You know our differences definitely will (make a difference). I’m a “get ‘er done” person who has gotten things done. I want to focus on the things that most Iowans worry about. Health care is number one. Education. Folks worry about the economy and jobs here in Iowa. With net farm income being down 75 percent since 2013, I’ll tell you what, as I travel around this state, people have concerns. And you put on top of that the 85 ethanol wavers.

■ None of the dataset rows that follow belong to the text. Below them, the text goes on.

(** X17. [Merge] takes from the override the strings that are not empty,
    the iterations, token budget and timeout that are positive (a negative
    one is passed over like a zero), the approval mode and the temperature
    that are not zero, and every other field from the receiver, then
    normalises: the result is in range, merging the zero context is
    normalising, and normalising the receiver first changes nothing. *)
Theorem Merge_takes_what_is_set (c o : RunContext) :
  let m := Merge c o in
  SessionID m = (if decide (SessionID o = "") then SessionID c else SessionID o) /\
  WorkDir m = (if decide (WorkDir o = "") then WorkDir c else WorkDir o) /\
  MaxIterations m = (if (0 <? MaxIterations o)%Z then MaxIterations o
                     else MaxIterations (Normalize c)) /\
  MaxTokens m = (if (0 <? MaxTokens o)%Z then MaxTokens o
                 else MaxTokens (Normalize c)) /\
  Timeout m = (if (0 <? Timeout o)%Z then Timeout o else Timeout (Normalize c)) /\
  ApprovalMode_ m = (if (ApprovalMode_ o =? 0)%Z then ApprovalMode_ c
                     else ApprovalMode_ o) /\
  Temperature m = (if isZero (Temperature o) then Temperature (Normalize c)
                   else Temperature o) /\
  Normalize m = m /\
  Merge c zeroRunContext = Normalize c /\
  Merge (Normalize c) o = m.
Proof.
  cbv zeta. rewrite !Merge_overridden, !Normalize_fields. simpl.
  repeat split.
  - by repeat case_decide.
  - by repeat case_decide.
  - order_cases; lia.
  - order_cases; lia.
  - order_cases; lia.
  - by destruct (ApprovalMode_ o =? 0)%Z.
  - destruct (isZero (Temperature o)) eqn:E; simpl; [done|]. by rewrite E.
  - f_equal; try (order_cases; lia).
    destruct (isZero (Temperature o)) eqn:E; simpl.
    + destruct (isZero (Temperature c)) eqn:E'; [done|]. by rewrite E'.
    + by rewrite !E.
  - f_equal; try (order_cases; lia).
    destruct (isZero (Temperature o)) eqn:E; simpl; [|done].
    destruct (isZero (Temperature c)) eqn:E'; [done|]. by rewrite E'.
Qed.

(** X18. What a run resolves, as [Run] does it: without a run context in
    the [context.Context] it is the normalised default of the
    configuration; with one put there by [WithRunContext], which
    normalises it, the iterations and the temperature of the
    configuration are never used, while its session, directory, token
    budget, timeout and approval mode stand in for what the run context
    leaves unset. *)
Theorem injected_context_hides_defaults (config : Config) (ctx : option Context)
    (rc : RunContext) :
  let resolved :=
    ResolveContext config (GetRunContext (Some (WithRunContext ctx rc))).1 in
  ResolveContext config (GetRunContext (Some Background)).1
    = Normalize (DefaultContext config) /\
  ResolveContext config (GetRunContext None).1 = Normalize (DefaultContext config) /\
  MaxIterations resolved = MaxIterations (Normalize rc) /\
  Temperature resolved = Temperature (Normalize rc) /\
  SessionID resolved = (if decide (SessionID rc = "")
                        then SessionID (DefaultContext config) else SessionID rc) /\
  WorkDir resolved = (if decide (WorkDir rc = "")
                      then WorkDir (DefaultContext config) else WorkDir rc) /\
  MaxTokens resolved = (if (0 <? MaxTokens rc)%Z then MaxTokens rc
                        else MaxTokens (Normalize (DefaultContext config))) /\
  Timeout resolved = (if (0 <? Timeout rc)%Z then Timeout rc
                      else Timeout (Normalize (DefaultContext config))) /\
  ApprovalMode_ resolved = (if (ApprovalMode_ rc =? 0)%Z
                            then ApprovalMode_ (DefaultContext config)
                            else ApprovalMode_ rc).
Proof.
  cbv zeta. unfold ResolveContext, GetRunContext, WithRunContext. simpl.
  rewrite !Merge_overridden, !Normalize_fields. simpl.
  repeat split.
  - order_cases; lia.
  - destruct (isZero (Temperature rc)) eqn:E; simpl; [done|].
    rewrite !E. simpl. by rewrite E.
  - by repeat case_decide.
  - by repeat case_decide.
  - order_cases; lia.
  - order_cases; lia.
  - by destruct (ApprovalMode_ rc =? 0)%Z.
Qed.

(** An instance of X16: a context out of range in every field. *)
Lemma Normalize_puts_in_range_witness :
  Normalize {| SessionID := "s"; WorkDir := "/w"; MaxIterations := 3%Z;
               MaxTokens := 0%Z; Timeout := 5%Z; ApprovalMode_ := ApprovalAuto;
               Temperature := defaultTemperature |}
  = {| SessionID := "s"; WorkDir := "/w"; MaxIterations := 3%Z;
       MaxTokens := 0%Z; Timeout := 5%Z; ApprovalMode_ := ApprovalAuto;
       Temperature := defaultTemperature |}.
Proof.
  apply (Normalize_puts_in_range
           {| SessionID := "s"; WorkDir := "/w"; MaxIterations := 3%Z;
              MaxTokens := 0%Z; Timeout := 5%Z; ApprovalMode_ := ApprovalAuto;
              Temperature := defaultTemperature |}).
  repeat split; simpl; lia.
Defined.

(** *** Hooks and tool calls *)

Section Hooks.

Context {World HookError : Type}.
Variable now : World -> Z.
Variable hookErrorText : HookError -> string.
Variable toolErrorText : Tool.error -> string.

Local Abbreviation error := (error HookError).
Local Abbreviation Hook := (Hook World HookError).
Local Abbreviation basicAgent := (basicAgent World HookError).

(** A function of [runHooks] that writes down, in a log beside the world,
    each hook it is called on and what the hook returned. *)
Definition logged {H L : Type} (entry : H -> option error -> L)
    (fn : H -> World -> option error * World)
    : H -> World * list L -> option error * (World * list L) :=
  fun hook wl =>
    let '(err, w') := fn hook wl.1 in (err, (w', wl.2 ++ [entry hook err])).

Lemma logged_eq {H L : Type} (entry : H -> option error -> L)
    (fn : H -> World -> option error * World) hook w log :
  logged entry fn hook (w, log)
  = ((fn hook w).1, ((fn hook w).2, log ++ [entry hook (fn hook w).1])).
Proof. unfold logged. simpl. by destruct (fn hook w). Qed.

Lemma errorsIs_refl (e : error) : errorsIs e e.
Proof. destruct e; simpl; auto. Qed.

Lemma errorsJoin_None (a b : option error) :
  errorsJoin [a; b] = None <-> a = None /\ b = None.
Proof. destruct a, b; unfold errorsJoin; simpl; split; intros; try done; by destruct H. Qed.

Lemma errorsJoin_Is (a b : option error) (target : error) :
  ((exists e, a = Some e /\ errorsIs e target) \/
   (exists e, b = Some e /\ errorsIs e target)) ->
  exists e, errorsJoin [a; b] = Some e /\ errorsIs e target.
Proof.
  intros [(e & Ha & He)|(e & Hb & He)]; subst; [destruct b|destruct a];
    unfold errorsJoin; simpl; eexists; (split; [reflexivity|]); simpl; auto.
Qed.

(** What the log of a run of [runHooks] looks like, from a value of
    [joined] and a log so far. *)
Lemma runHooksFrom_logged {H L : Type} (entry : H -> option error -> L)
    (fn : H -> World -> option error * World) (collect : bool) (hooks : list H) :
  forall (joined : option error) (w : World) (log0 : list L),
  exists (outcomes : list (option error)),
    let r := runHooksFrom hooks collect (logged entry fn) joined (w, log0) in
    let called := take (length outcomes) hooks in
    length outcomes <= length hooks /\
    r.2.2 = log0 ++ zip_with entry called outcomes /\
    runHooksFrom hooks collect fn joined w = (r.1, r.2.1) /\
    (if collect
     then length outcomes = length hooks /\
          (r.1 = None <-> joined = None /\ Forall (fun o => o = None) outcomes) /\
          (forall target,
             (exists e, joined = Some e /\ errorsIs e target) \/
             (exists e, Some e ∈ outcomes /\ errorsIs e target) ->
             exists e, r.1 = Some e /\ errorsIs e target)
     else (length outcomes = length hooks /\
           Forall (fun o => o = None) outcomes /\ r.1 = joined) \/
          (exists before err, outcomes = before ++ [Some err] /\
             Forall (fun o => o = None) before /\ r.1 = Some err)).
Proof.
  induction hooks as [|hook rest IH]; intros joined w log0.
  - exists []. simpl. rewrite app_nil_r. split; [lia|]. split; [done|]. split; [done|].
    destruct collect.
    + split; [done|]. split.
      * split; [by intros ->|by intros [-> _]].
      * intros target [(e & Hj & He)|(e & Hin & _)]; [by exists e|].
        by apply elem_of_nil in Hin.
    + left. by split.
  - simpl. rewrite !logged_eq. destruct (fn hook w) as [[err|] w'] eqn:Efn; simpl.
    + destruct collect; simpl.
      * destruct (IH (errorsJoin [joined; Some err]) w' (log0 ++ [entry hook (Some err)]))
          as (outcomes & Hlen & Hlog & Hrun & Hlen' & Hnone & His).
        exists (Some err :: outcomes). simpl.
        split; [lia|]. split; [by rewrite Hlog, <- app_assoc|]. split; [done|].
        split; [lia|]. split.
        -- split.
           ++ intros Hr. apply Hnone in Hr as [Hj _].
              apply errorsJoin_None in Hj as [_ ?]. done.
           ++ intros [_ Hall]. by apply Forall_cons in Hall as [? _].
        -- intros target Ht. apply His.
           destruct Ht as [(e & -> & He)|(e & Hin & He)].
           ++ left. apply errorsJoin_Is. left. eauto.
           ++ apply elem_of_cons in Hin as [[= <-]|Hin].
              ** left. apply errorsJoin_Is. right. eauto.
              ** right. eauto.
      * exists [Some err]. simpl.
        split; [lia|]. split; [done|]. split; [done|].
        right. exists [], err. by split.
    + destruct (IH joined w' (log0 ++ [entry hook None]))
        as (outcomes & Hlen & Hlog & Hrun & Hshape).
      exists (None :: outcomes). simpl.
      split; [lia|]. split; [by rewrite Hlog, <- app_assoc|]. split; [done|].
      destruct collect.
      * destruct Hshape as (Hlen' & Hnone & His). split; [lia|]. split.
        -- rewrite Hnone. split; intros [Hj Hall]; (split; [done|]).
           ++ by apply Forall_cons.
           ++ by apply Forall_cons in Hall as [_ ?].
        -- intros target Ht. apply His.
           destruct Ht as [?|(e & Hin & He)]; [by left|].
           apply elem_of_cons in Hin as [[=]|Hin]. right. eauto.
      * destruct Hshape as [(Hlen' & Hall & Hr)|(before & err & -> & Hall & Hr)].
        -- left. split; [lia|]. split; [by apply Forall_cons|done].
        -- right. exists (None :: before), err. split; [done|].
           split; [by apply Forall_cons|done].
Qed.

(** X19. [runHooks] calls the hooks in the order of the list. Without
    [collect] it stops at the first hook that fails and returns that
    error: the hooks after it are not called. With [collect] it calls
    every hook, returns nil exactly when every hook did, and otherwise an
    error that [errors.Is] each error a hook returned. Logging the calls
    changes neither the error nor the world. *)
Theorem runHooks_stops_or_collects {H L : Type} (entry : H -> option error -> L)
    (fn : H -> World -> option error * World) (collect : bool) (hooks : list H)
    (w : World) :
  exists (outcomes : list (option error)),
    let r := runHooks hooks collect (logged entry fn) (w, []) in
    r.2.2 = zip_with entry (take (length outcomes) hooks) outcomes /\
    length outcomes <= length hooks /\
    runHooks hooks collect fn w = (r.1, r.2.1) /\
    (if collect
     then length outcomes = length hooks /\
          (r.1 = None <-> Forall (fun o => o = None) outcomes) /\
          (forall e, Some e ∈ outcomes -> exists e', r.1 = Some e' /\ errorsIs e' e)
     else (length outcomes = length hooks /\
           Forall (fun o => o = None) outcomes /\ r.1 = None) \/
          (exists before err, outcomes = before ++ [Some err] /\
             Forall (fun o => o = None) before /\ r.1 = Some err)).
Proof.
  destruct (runHooksFrom_logged entry fn collect hooks None w [])
    as (outcomes & Hlen & Hlog & Hrun & Hshape).
  exists outcomes. unfold runHooks. cbv zeta in *. simpl in Hlog.
  split; [done|]. split; [done|]. split; [done|].
  destruct collect; [|done].
  destruct Hshape as (Hlen' & Hnone & His). split; [done|]. split.
  - rewrite Hnone. split; [by intros [_ ?]|by split].
  - intros e Hin. apply His. right. exists e. split; [done|]. apply errorsIs_refl.
Qed.

Lemma runHooksFrom_fmap {H H' : Type} (f : H -> H') {W : Type}
    (fn : H' -> W -> option error * W) (collect : bool) (hooks : list H) :
  forall joined w,
    runHooksFrom (f <$> hooks) collect fn joined w
    = runHooksFrom hooks collect (fun h => fn (f h)) joined w.
Proof.
  induction hooks as [|hook rest IH]; intros joined w; simpl; [done|].
  destruct (fn (f hook) w) as [[err|] w']; [destruct collect; simpl|]; auto.
Qed.

Lemma zip_with_none {H L : Type} (entry : H -> option error -> L)
    (hooks : list H) : forall (outcomes : list (option error)),
  Forall (fun o => o = None) outcomes ->
  zip_with entry (take (length outcomes) hooks) outcomes
  = (fun h => entry h None) <$> take (length outcomes) hooks.
Proof.
  induction hooks as [|hook rest IH]; intros [|o outcomes] Hall; simpl; try done.
  apply Forall_cons in Hall as [-> Hall]. by rewrite IH.
Qed.

Lemma zip_with_stopped {H L : Type} (entry : H -> option error -> L)
    (hooks : list H) : forall (before : list (option error)) (err : error),
  Forall (fun o => o = None) before ->
  length (before ++ [Some err]) <= length hooks ->
  exists hook,
    hooks !! length before = Some hook /\
    zip_with entry (take (length (before ++ [Some err])) hooks) (before ++ [Some err])
    = ((fun h => entry h None) <$> take (length before) hooks)
      ++ [entry hook (Some err)].
Proof.
  induction hooks as [|hook rest IH]; intros [|o before] err Hall Hlen; simpl in *;
    try lia.
  - by exists hook.
  - apply Forall_cons in Hall as [-> Hall].
    destruct (IH before err Hall ltac:(lia)) as (h & Hh & Hzip).
    exists h. split; [done|]. by rewrite Hzip.
Qed.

Our farm economy, our manufacturing, our main street folks are very worried and I hear about that.

BFIA: What is your reaction to the president’s recent announcement that he would create additional subsidies for farmers hurt by trade policy? What are you hearing on the campaign trail from farmers who may have gotten some of that money?

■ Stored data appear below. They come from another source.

(** Claim C10.  For a node whose API level is 18 or more, [update] leaves
    [lap_ms_since_start] as it was, whether the cycle returns or raises; so
    the key that the sort of a cycle with several laps reads for such a node
    is the value from before the cycle, not one from the frames of the
    cycle.  [intf_simulate_lap] does assign the attribute. *)
Theorem lap_ms_since_start_not_polled_at_18 env s i n :
  nodes s !! i = Some n -> 18 <= api_level n ->
  (exists n', nodes (update env s).2 !! i = Some n' /\
              lap_ms_since_start n' = lap_ms_since_start n) /\
  (forall l s1 s2 keyed s3,
     poll_phase env s = (Ok l, s1) ->
     crossing_callbacks (cross_list l) s1 = (Ok tt, s2) ->
     lap_keys (upd_list l) s2 = (Ok keyed, s3) ->
     forall key item, (key, item) ∈ keyed -> node_of item = i ->
       key = lap_ms_since_start n) /\
  (forall ms_val, exists n',
     nodes (intf_simulate_lap i ms_val s).2 !! i = Some n' /\
     lap_ms_since_start n' = ms_val).
Proof.
  intros Hn Hapi. split; [|split].
  - destruct (update_cycle env s) as [e s1 _ -> Hframe|l s1 s2 items s3 _ -> Hframe Hcross _ _ Hdone];
      simpl; destruct (poll_frame_lookup s s1 i n Hframe Hn) as (n1 & Hn1 & Hstable).
    + exists n1. split; [done|]. by apply (stable_lap_ms_since_start _ _ Hstable).
    + rewrite <- (crossed_nodes _ _ _ Hcross) in Hn1.
      destruct (laps_done_lookup s2 items s3 i n1 Hdone Hn1)
        as (n3 & Hn3 & [->|(item & _ & _ & ->)]);
        exists n3 || eexists; (split; [eassumption|]); simpl;
        by apply (stable_lap_ms_since_start _ _ Hstable).
  - intros l s1 s2 keyed s3 Hpoll Hcross Hkeys key item Hin Hitem.
    destruct (poll_phase_spec env s l s1 Hpoll) as (Hframe & _ & Hvalid & Hcb).
    destruct (crossing_callbacks_spec (cross_list l) s1 Hcb) as (s2' & Hrun & Hdone).
    rewrite Hcross in Hrun. injection Hrun as <-.
    rewrite lap_keys_spec in Hkeys by (by rewrite (crossed_nodes _ _ _ Hdone)).
    injection Hkeys as <- <-.
    apply list_elem_of_fmap in Hin as (item' & [= -> ->] & _).
    unfold lap_key. rewrite Hitem, (crossed_nodes _ _ _ Hdone).
    destruct (poll_frame_lookup s s1 i n Hframe Hn) as (n1 & -> & Hstable).
    by apply (stable_lap_ms_since_start _ _ Hstable).
  - intros ms_val. exists (with_lap_ms_since_start ms_val n).
    unfold intf_simulate_lap, bind, node_get, node_set, gets, emit, raise, modify.
    rewrite Hn. simpl. destruct (pass_record_callback s); simpl;
      by rewrite list_lookup_alter_eq, Hn.
Qed.

(** A node whose [last_lap_id] is -1 at the start of a cycle: no event
    that the cycle adds to the trace is a [pass_record_callback] for that
    node, whatever the frames hold and however the cycle ends; and when the
    polling phase has returned with a new lap of the node in [upd_list], the
    cycle ends with [last_lap_id] equal to the lap id of that entry. *)
Lemma first_observation_suppressed env s i n :
  nodes s !! i = Some n -> last_lap_id n = -1 ->
  (forall evs, trace (update env s).2 = trace s ++ evs ->
     forall lap_time_ms lap_source, PassRecord i lap_time_ms lap_source ∉ evs) /\
  (forall l s1 lap_id lap_time_ms,
     poll_phase env s = (Ok l, s1) -> (i, lap_id, lap_time_ms) ∈ upd_list l ->
     exists n', nodes (update env s).2 !! i = Some n' /\ last_lap_id n' = lap_id).
Proof.
  intros Hn Hlast.
  destruct (update_cycle env s)
    as [e s1 Hpoll -> Hframe|l s1 s2 items s3 Hpoll -> Hframe Hcross Hperm _ Hdone];
    simpl; destruct (poll_frame_lookup s s1 i n Hframe Hn) as (n1 & Hn1 & Hstable);
    destruct (frame_trace _ _ _ _ Hframe) as (polled & Htrace & Hquiet).
  - split.
    + intros evs Hevs t src Hin. rewrite Htrace in Hevs.
      apply app_inv_head in Hevs as <-. rewrite Forall_forall in Hquiet.
      by apply Hquiet in Hin.
    + intros l s1' lap_id t Hpoll'. by rewrite Hpoll in Hpoll'.
  - rewrite <- (crossed_nodes _ _ _ Hcross) in Hn1. split.
    + intros evs Hevs t src Hin.
      rewrite (done_trace _ _ _ Hdone), (crossed_trace _ _ _ Hcross), Htrace in Hevs.
      rewrite <- !app_assoc in Hevs. apply app_inv_head in Hevs as <-.
      rewrite !elem_of_app in Hin. destruct Hin as [Hin|[Hin|Hin]].
      * rewrite Forall_forall in Hquiet. by apply Hquiet in Hin.
      * by apply list_elem_of_fmap in Hin as (? & ? & _).
      * rewrite pass_events_filter in Hin.
        apply list_elem_of_fmap in Hin as (item & [= Hitem _ _] & Hin).
        apply list_elem_of_In, filter_In in Hin as [_ Hemits].
        unfold emits in Hemits. rewrite <- Hitem, Hn1 in Hemits.
        rewrite (stable_last_lap_id _ _ Hstable), Hlast in Hemits. done.
    + intros l' s1' lap_id t Hpoll' Hin. rewrite Hpoll in Hpoll'.
      injection Hpoll' as <- <-. rewrite <- Hperm in Hin.
      exists (with_last_lap_id lap_id n1). split; [|done].
      pose proof (done_item _ _ _ Hdone _ Hin) as Hitem.
      unfold node_of in Hitem. simpl in Hitem. by rewrite Hitem, Hn1.
Qed.

(** Claim C8.  The events that a cycle adds to the trace are, in this
    order: those of the polling phase, none of which is a crossing or a
    pass-record callback; the crossing callbacks; the pass-record callbacks.
    The pass-record callbacks come in ascending order of the
    [lap_ms_since_start] of their nodes. *)
Theorem crossings_before_laps_in_order env s :
  exists polled crossings laps,
    trace (update env s).2 =
      trace s ++ polled ++ (NodeCrossing <$> crossings) ++ (pass_record <$> laps) /\
    Forall quiet_event polled /\
    StronglySorted Z.le ((fun item => lap_key (update env s).2 (node_of item)) <$> laps).
Proof.
  destruct (update_cycle env s)
    as [e s1 Hpoll -> Hframe|l s1 s2 items s3 Hpoll -> Hframe Hcross Hperm Hsorted Hdone];
    simpl; destruct (frame_trace _ _ _ _ Hframe) as (polled & Htrace & Hquiet).
  - exists polled, [], []. simpl. rewrite app_nil_r. repeat split; [done..|constructor].
  - exists polled, (cross_list l), (List.filter (emits s2) items). split; [|split; [done|]].
    + rewrite (done_trace _ _ _ Hdone), (crossed_trace _ _ _ Hcross), Htrace.
      by rewrite pass_events_filter, <- !app_assoc.
    + eapply StronglySorted_fmap; [|apply StronglySorted_filter, Hsorted].
      intros a b Hab. simpl in Hab. by rewrite !(laps_done_lap_key _ _ _ _ Hdone).
Qed.

(** ** The bus transactor *)

Ltac run_io :=
  cbv beta iota zeta delta
    [bind i2c_sleep call_monotonic call_milliseconds bus_read bus_write
     read_retry_log log tick gets modify emit ret lift raise];
  simpl.

Section ReadBlock.

Variables (env : Env) (addr offset size : Z).

(** Every attempt ends in an [IOError]: the result is the initial [None]. *)
Lemma read_block_loop_io_errors remaining data s :
  (forall n, read_i2c_block_data env n addr offset (size + 1) = None) ->
  (read_block_loop env remaining addr offset size data s).1 = Ok data.
Proof.
  intros Hbus. revert s. induction remaining as [|remaining IH]; intros s; [done|].
  cbn [read_block_loop]. run_io.
  destruct (i2c_timestamp s =? -1); simpl; rewrite Hbus;
    destruct (hardware_log_callback s); simpl;
    repeat match goal with |- context [if ?b then _ else _] => destruct b; simpl end;
    apply IH.
Qed.

(** Every attempt reads a frame whose checksum is wrong: the result is
    that frame, checksum byte included. *)
Lemma read_block_loop_checksum remaining data d s :
  (forall n, read_i2c_block_data env n addr offset (size + 1) = Some d) ->
  validate_checksum (Some d) = Ok false ->
  remaining <> O ->
  (read_block_loop env remaining addr offset size data s).1 = Ok (Some d).
Proof.
  intros Hbus Hsum Hpos. revert s data Hpos.
  induction remaining as [|remaining IH]; intros s data Hpos; [done|].
  cbn [read_block_loop]. run_io. cbn [validate_checksum] in Hsum.
  destruct (i2c_timestamp s =? -1); simpl; rewrite Hbus; simpl;
    rewrite Hsum; simpl;
    repeat match goal with |- context [if ?b then _ else _] => destruct b; simpl end;
    (destruct remaining; [done|by apply IH]).
Qed.

(** A frame whose checksum is right is returned without its last byte. *)
Lemma read_block_loop_valid remaining data d s :
  (forall n, read_i2c_block_data env n addr offset (size + 1) = Some d) ->
  validate_checksum (Some d) = Ok true ->
  (read_block_loop env (S remaining) addr offset size data s).1 = Ok (Some (init d)).
Proof.
  intros Hbus Hsum. cbn [read_block_loop]. run_io.
  cbn [validate_checksum] in Hsum.
  destruct (i2c_timestamp s =? -1); simpl; rewrite Hbus; simpl; by rewrite Hsum.
Qed.

(** The transactor raises only if the bus answers an empty list. *)
Lemma read_block_loop_returns remaining data s :
  (forall n, read_i2c_block_data env n addr offset (size + 1) <> Some []) ->
  exists r, (read_block_loop env remaining addr offset size data s).1 = Ok r.
Proof.
  intros Hbus. revert s data. induction remaining as [|remaining IH]; intros s data.
  { by exists data. }
  cbn [read_block_loop]. run_io.
  destruct (i2c_timestamp s =? -1); simpl;
    match goal with |- context [read_i2c_block_data env ?n _ _ _] =>
      specialize (Hbus n) as Hn;
      destruct (read_i2c_block_data env n addr offset (size + 1)) as [d|] eqn:Hd
    end; simpl.
  all: try (destruct (last d) as [b|] eqn:Hlast; simpl;
            [|by apply last_None in Hlast; subst d];
            destruct (Z.land _ _ =? b); simpl; [by eexists|]).
  all: repeat match goal with |- context [if ?b then _ else _] => destruct b; simpl end;
    apply IH.
Qed.

End ReadBlock.

Lemma any_bus_event e : bus_event e -> any_event e.
Proof. done. Qed.

(** The first thing [read_block] does on the bus is the read it was asked
    for, one byte longer for the checksum. *)
Lemma read_block_loop_first_event env remaining addr offset size data s :
  exists evs,
    trace (read_block_loop env (S remaining) addr offset size data s).2 =
      trace s ++ BusRead addr offset (size + 1) :: evs.
Proof.
  cbn [read_block_loop]. run_io.
  destruct (i2c_timestamp s =? -1); simpl;
    destruct (read_i2c_block_data env _ addr offset (size + 1)) as [d|]; simpl;
    try (destruct (last d) as [b|]; simpl; [destruct (Z.land _ _ =? b); simpl|]);
    try destruct (hardware_log_callback s); simpl;
    repeat match goal with |- context [if ?b then _ else _] => destruct b; simpl end;
    try (by eexists);
    match goal with
    | |- context [read_block_loop env ?r addr offset size ?data ?s'] =>
        destruct (frame_trace _ _ _ _
          (read_block_loop_frame env any_node any_event any_bus_event
             r addr offset size data s')) as (evs & -> & _)
    end; simpl; rewrite <- ?app_assoc; by eexists.
Qed.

GREENFIELD: Farmers I talk to want their markets back, that’s what they want. They want the future. They don’t want to leave a legacy of liability for their family with high debt. They want to leave a legacy of prosperity. They see continuing to get the markets back and grow those markets is what they want to do, and I get it. I grew up hard-working on the farm and that’s what farmers like to do: get up early, stay late, get the job done, and they want to earn a fair profit to do that.

BFIA: So you don’t see the impact, you see a different picture. What you see is the guarantee by the administration not having the desired effect because people want their markets back, people want to do the work, get paid for the work. Did I get that right?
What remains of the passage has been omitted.